= ASSIGNMENT =
What you need to produce from the material below is an exact transcription of the lines from the one with "- destruct (c_buckets" through the one with "Ek. exact Hf.", both included, and no other line.
Segment Start: DATA
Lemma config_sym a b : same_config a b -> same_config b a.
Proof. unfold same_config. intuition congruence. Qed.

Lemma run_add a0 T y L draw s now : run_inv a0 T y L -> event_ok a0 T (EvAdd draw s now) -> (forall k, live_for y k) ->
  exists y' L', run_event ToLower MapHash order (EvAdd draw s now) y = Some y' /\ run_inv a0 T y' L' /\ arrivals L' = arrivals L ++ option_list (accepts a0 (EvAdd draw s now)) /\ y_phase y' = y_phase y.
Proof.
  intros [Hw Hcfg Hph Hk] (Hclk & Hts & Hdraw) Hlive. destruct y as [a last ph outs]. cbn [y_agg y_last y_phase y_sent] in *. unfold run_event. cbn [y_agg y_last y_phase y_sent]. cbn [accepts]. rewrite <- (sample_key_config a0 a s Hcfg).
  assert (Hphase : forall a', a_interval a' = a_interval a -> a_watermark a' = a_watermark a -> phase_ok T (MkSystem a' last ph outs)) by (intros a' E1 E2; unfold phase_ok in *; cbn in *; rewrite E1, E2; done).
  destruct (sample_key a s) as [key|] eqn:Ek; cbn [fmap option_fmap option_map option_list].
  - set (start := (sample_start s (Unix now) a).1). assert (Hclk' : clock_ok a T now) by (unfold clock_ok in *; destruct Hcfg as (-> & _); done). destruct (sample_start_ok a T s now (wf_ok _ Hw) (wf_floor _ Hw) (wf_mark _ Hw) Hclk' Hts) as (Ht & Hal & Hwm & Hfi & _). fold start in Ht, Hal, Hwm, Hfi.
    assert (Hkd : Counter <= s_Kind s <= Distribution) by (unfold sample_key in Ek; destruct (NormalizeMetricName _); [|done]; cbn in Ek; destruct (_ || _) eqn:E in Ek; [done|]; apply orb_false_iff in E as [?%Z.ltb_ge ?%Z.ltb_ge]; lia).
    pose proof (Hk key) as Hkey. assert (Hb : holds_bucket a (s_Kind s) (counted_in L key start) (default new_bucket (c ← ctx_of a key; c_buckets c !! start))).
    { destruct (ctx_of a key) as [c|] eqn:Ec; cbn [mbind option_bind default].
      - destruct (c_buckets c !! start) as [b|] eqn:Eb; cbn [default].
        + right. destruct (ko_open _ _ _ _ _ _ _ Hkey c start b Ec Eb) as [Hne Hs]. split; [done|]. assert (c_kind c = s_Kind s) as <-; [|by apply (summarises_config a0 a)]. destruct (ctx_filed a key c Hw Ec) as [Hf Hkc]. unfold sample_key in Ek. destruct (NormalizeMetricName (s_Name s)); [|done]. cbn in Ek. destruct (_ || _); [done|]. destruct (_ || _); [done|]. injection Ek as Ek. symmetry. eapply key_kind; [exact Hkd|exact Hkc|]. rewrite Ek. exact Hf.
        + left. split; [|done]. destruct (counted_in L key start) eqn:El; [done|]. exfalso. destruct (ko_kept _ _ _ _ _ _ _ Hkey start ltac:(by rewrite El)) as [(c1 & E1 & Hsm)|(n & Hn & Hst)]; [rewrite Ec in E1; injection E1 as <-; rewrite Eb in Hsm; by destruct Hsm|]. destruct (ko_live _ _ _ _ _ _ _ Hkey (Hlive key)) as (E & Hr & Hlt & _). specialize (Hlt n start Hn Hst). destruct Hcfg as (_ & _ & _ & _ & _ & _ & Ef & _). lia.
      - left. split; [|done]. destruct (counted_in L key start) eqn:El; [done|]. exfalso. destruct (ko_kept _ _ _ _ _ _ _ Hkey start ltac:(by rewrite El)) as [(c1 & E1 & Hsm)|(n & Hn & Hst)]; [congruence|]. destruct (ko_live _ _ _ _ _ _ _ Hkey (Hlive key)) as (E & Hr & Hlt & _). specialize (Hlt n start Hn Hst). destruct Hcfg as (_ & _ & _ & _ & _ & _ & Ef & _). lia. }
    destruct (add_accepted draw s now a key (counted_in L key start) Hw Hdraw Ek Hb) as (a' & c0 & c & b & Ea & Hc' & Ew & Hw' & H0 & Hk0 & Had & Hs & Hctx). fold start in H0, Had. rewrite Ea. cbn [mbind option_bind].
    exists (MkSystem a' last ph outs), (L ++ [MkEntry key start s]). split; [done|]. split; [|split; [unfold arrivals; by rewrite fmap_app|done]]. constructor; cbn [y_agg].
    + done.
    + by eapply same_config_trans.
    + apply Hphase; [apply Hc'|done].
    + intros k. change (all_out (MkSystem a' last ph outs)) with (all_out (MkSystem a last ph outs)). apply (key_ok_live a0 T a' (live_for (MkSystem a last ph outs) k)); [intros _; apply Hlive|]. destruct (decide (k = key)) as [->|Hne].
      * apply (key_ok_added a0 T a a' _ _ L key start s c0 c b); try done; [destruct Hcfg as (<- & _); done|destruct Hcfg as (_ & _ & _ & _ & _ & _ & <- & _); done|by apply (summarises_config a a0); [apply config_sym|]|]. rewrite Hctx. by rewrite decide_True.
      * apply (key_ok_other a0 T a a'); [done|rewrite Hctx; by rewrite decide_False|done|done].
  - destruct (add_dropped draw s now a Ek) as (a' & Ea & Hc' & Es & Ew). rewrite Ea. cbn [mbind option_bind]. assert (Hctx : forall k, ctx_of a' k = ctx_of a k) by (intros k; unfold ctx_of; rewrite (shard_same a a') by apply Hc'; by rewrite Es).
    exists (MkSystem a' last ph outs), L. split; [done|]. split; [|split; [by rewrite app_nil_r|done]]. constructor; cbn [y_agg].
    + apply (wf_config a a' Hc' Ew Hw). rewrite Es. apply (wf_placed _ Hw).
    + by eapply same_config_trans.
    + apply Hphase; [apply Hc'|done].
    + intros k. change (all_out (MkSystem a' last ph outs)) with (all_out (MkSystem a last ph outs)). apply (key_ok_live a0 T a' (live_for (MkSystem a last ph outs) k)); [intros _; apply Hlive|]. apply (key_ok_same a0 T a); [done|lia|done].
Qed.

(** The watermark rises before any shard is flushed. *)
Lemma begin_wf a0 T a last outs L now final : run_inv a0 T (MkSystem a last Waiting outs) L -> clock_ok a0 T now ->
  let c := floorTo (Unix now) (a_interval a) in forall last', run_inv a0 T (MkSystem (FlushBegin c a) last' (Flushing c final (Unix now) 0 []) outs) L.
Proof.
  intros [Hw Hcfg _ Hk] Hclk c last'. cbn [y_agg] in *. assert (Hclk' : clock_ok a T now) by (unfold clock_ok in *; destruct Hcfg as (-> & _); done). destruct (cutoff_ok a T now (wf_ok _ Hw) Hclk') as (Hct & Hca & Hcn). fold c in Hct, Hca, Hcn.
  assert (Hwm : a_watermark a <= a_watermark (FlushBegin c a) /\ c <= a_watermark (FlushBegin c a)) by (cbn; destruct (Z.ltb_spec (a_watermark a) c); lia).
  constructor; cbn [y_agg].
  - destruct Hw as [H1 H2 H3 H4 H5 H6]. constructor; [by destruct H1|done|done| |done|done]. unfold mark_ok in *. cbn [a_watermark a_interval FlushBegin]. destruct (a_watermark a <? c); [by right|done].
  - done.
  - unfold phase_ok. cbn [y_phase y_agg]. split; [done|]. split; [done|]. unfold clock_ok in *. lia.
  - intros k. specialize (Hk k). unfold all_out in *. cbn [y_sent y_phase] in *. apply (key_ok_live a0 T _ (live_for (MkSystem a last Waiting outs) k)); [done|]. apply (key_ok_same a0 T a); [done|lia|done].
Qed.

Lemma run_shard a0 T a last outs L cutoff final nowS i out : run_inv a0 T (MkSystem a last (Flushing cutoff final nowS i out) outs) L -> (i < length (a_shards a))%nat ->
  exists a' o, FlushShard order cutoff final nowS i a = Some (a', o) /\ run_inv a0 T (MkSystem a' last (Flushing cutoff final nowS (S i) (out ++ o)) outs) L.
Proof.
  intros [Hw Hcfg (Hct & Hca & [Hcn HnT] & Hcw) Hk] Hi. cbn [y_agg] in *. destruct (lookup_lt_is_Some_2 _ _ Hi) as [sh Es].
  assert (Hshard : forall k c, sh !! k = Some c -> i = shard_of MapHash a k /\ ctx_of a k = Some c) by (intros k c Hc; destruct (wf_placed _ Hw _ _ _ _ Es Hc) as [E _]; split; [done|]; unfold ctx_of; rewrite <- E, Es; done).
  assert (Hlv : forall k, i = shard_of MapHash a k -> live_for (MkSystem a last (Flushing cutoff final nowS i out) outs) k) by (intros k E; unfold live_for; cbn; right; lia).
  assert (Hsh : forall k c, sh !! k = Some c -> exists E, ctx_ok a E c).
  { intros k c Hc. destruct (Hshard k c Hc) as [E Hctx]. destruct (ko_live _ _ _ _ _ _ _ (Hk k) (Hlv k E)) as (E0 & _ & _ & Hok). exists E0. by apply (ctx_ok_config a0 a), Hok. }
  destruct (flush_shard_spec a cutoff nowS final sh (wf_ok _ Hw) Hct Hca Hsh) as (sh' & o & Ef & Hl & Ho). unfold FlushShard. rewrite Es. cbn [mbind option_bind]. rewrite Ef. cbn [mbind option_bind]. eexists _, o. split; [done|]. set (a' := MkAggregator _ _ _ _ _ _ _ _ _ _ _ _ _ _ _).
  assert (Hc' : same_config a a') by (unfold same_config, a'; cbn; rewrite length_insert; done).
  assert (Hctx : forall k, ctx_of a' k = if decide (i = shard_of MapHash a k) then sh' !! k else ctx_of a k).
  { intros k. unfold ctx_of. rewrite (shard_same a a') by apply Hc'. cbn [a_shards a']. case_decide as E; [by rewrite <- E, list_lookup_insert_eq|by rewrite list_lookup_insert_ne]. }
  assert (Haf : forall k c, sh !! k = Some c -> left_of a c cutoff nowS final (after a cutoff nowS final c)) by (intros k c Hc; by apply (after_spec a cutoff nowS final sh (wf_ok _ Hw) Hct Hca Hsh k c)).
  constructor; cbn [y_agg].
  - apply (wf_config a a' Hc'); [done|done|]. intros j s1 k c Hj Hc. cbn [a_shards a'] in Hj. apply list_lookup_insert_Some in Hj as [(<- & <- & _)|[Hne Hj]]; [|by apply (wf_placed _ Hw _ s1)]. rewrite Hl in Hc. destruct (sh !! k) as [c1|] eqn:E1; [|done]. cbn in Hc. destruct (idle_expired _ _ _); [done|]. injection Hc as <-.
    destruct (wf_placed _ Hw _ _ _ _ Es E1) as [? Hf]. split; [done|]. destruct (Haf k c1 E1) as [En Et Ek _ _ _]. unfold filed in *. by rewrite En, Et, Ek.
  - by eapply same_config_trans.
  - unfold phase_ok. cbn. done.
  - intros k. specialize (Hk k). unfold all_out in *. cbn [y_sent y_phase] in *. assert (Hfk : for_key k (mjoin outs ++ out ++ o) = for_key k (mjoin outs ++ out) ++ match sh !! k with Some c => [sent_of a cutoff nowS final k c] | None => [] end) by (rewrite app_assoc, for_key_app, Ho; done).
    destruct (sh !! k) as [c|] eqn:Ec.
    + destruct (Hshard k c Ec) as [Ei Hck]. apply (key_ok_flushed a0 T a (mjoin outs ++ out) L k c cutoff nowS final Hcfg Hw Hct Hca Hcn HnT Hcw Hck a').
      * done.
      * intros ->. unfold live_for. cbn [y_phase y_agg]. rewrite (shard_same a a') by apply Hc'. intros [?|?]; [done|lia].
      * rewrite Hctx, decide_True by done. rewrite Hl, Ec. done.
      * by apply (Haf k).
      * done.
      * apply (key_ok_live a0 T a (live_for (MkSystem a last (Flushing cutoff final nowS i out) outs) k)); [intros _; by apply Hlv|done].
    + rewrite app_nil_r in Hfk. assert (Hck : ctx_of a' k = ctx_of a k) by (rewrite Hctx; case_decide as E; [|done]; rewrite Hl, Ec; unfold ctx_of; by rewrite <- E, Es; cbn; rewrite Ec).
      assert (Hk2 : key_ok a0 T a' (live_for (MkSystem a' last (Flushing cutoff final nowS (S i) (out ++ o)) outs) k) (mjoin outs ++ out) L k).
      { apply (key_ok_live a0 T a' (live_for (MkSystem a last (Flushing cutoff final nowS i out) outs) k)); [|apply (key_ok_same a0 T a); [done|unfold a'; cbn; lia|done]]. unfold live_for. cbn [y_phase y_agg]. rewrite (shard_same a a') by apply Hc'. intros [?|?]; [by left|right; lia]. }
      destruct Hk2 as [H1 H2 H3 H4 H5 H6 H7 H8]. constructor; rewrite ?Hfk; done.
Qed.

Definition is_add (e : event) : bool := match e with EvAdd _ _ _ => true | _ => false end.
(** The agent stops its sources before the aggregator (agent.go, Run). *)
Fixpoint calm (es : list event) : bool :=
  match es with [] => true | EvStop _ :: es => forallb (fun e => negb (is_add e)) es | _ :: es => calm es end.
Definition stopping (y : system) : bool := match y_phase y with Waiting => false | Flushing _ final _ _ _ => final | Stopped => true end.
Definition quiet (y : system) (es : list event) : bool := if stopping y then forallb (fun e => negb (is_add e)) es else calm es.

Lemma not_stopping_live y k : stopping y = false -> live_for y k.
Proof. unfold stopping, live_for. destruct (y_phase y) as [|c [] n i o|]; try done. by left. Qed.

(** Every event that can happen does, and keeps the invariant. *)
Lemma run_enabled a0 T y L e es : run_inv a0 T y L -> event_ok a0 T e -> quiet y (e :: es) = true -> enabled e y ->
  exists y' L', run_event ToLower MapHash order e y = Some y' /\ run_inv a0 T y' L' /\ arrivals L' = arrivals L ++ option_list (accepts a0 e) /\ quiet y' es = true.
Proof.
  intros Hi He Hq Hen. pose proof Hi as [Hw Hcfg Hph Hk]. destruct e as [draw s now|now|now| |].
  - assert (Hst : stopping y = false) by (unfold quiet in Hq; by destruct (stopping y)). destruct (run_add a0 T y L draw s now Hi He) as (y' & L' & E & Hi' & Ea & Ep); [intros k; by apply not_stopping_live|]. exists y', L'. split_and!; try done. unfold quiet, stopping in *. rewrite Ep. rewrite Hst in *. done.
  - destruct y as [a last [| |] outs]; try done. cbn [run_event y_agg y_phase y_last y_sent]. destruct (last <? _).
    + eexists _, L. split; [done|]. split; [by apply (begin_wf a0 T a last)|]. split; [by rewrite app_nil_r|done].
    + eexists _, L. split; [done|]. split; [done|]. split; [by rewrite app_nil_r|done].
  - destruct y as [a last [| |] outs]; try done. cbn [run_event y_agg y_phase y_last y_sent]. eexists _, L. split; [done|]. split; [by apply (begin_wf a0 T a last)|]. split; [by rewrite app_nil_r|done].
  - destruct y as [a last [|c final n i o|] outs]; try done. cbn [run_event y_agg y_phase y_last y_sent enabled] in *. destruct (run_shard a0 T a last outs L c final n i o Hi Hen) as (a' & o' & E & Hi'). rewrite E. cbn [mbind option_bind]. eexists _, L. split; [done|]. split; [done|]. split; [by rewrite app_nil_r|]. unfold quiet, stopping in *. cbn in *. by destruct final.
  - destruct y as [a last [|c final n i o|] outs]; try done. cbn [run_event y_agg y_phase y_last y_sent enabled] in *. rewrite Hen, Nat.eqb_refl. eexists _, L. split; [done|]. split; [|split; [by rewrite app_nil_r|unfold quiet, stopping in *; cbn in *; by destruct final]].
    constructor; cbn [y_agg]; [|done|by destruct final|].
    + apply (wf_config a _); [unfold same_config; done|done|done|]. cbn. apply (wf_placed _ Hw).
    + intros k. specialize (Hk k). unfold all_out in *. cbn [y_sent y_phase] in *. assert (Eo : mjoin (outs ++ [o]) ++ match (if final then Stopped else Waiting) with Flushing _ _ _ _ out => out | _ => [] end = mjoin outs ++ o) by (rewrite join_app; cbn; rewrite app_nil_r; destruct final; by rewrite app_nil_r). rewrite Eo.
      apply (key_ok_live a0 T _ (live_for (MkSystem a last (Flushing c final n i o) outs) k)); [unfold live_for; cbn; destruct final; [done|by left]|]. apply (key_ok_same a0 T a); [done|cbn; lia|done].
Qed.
Segment End: DATA
= THE ANSWER =
      - destruct (c_buckets c !! start) as [b|] eqn:Eb; cbn [default].
        + right. destruct (ko_open _ _ _ _ _ _ _ Hkey c start b Ec Eb) as [Hne Hs]. split; [done|]. assert (c_kind c = s_Kind s) as <-; [|by apply (summarises_config a0 a)]. destruct (ctx_filed a key c Hw Ec) as [Hf Hkc]. unfold sample_key in Ek. destruct (NormalizeMetricName (s_Name s)); [|done]. cbn in Ek. destruct (_ || _); [done|]. destruct (_ || _); [done|]. injection Ek as Ek. symmetry. eapply key_kind; [exact Hkd|exact Hkc|]. rewrite Ek. exact Hf.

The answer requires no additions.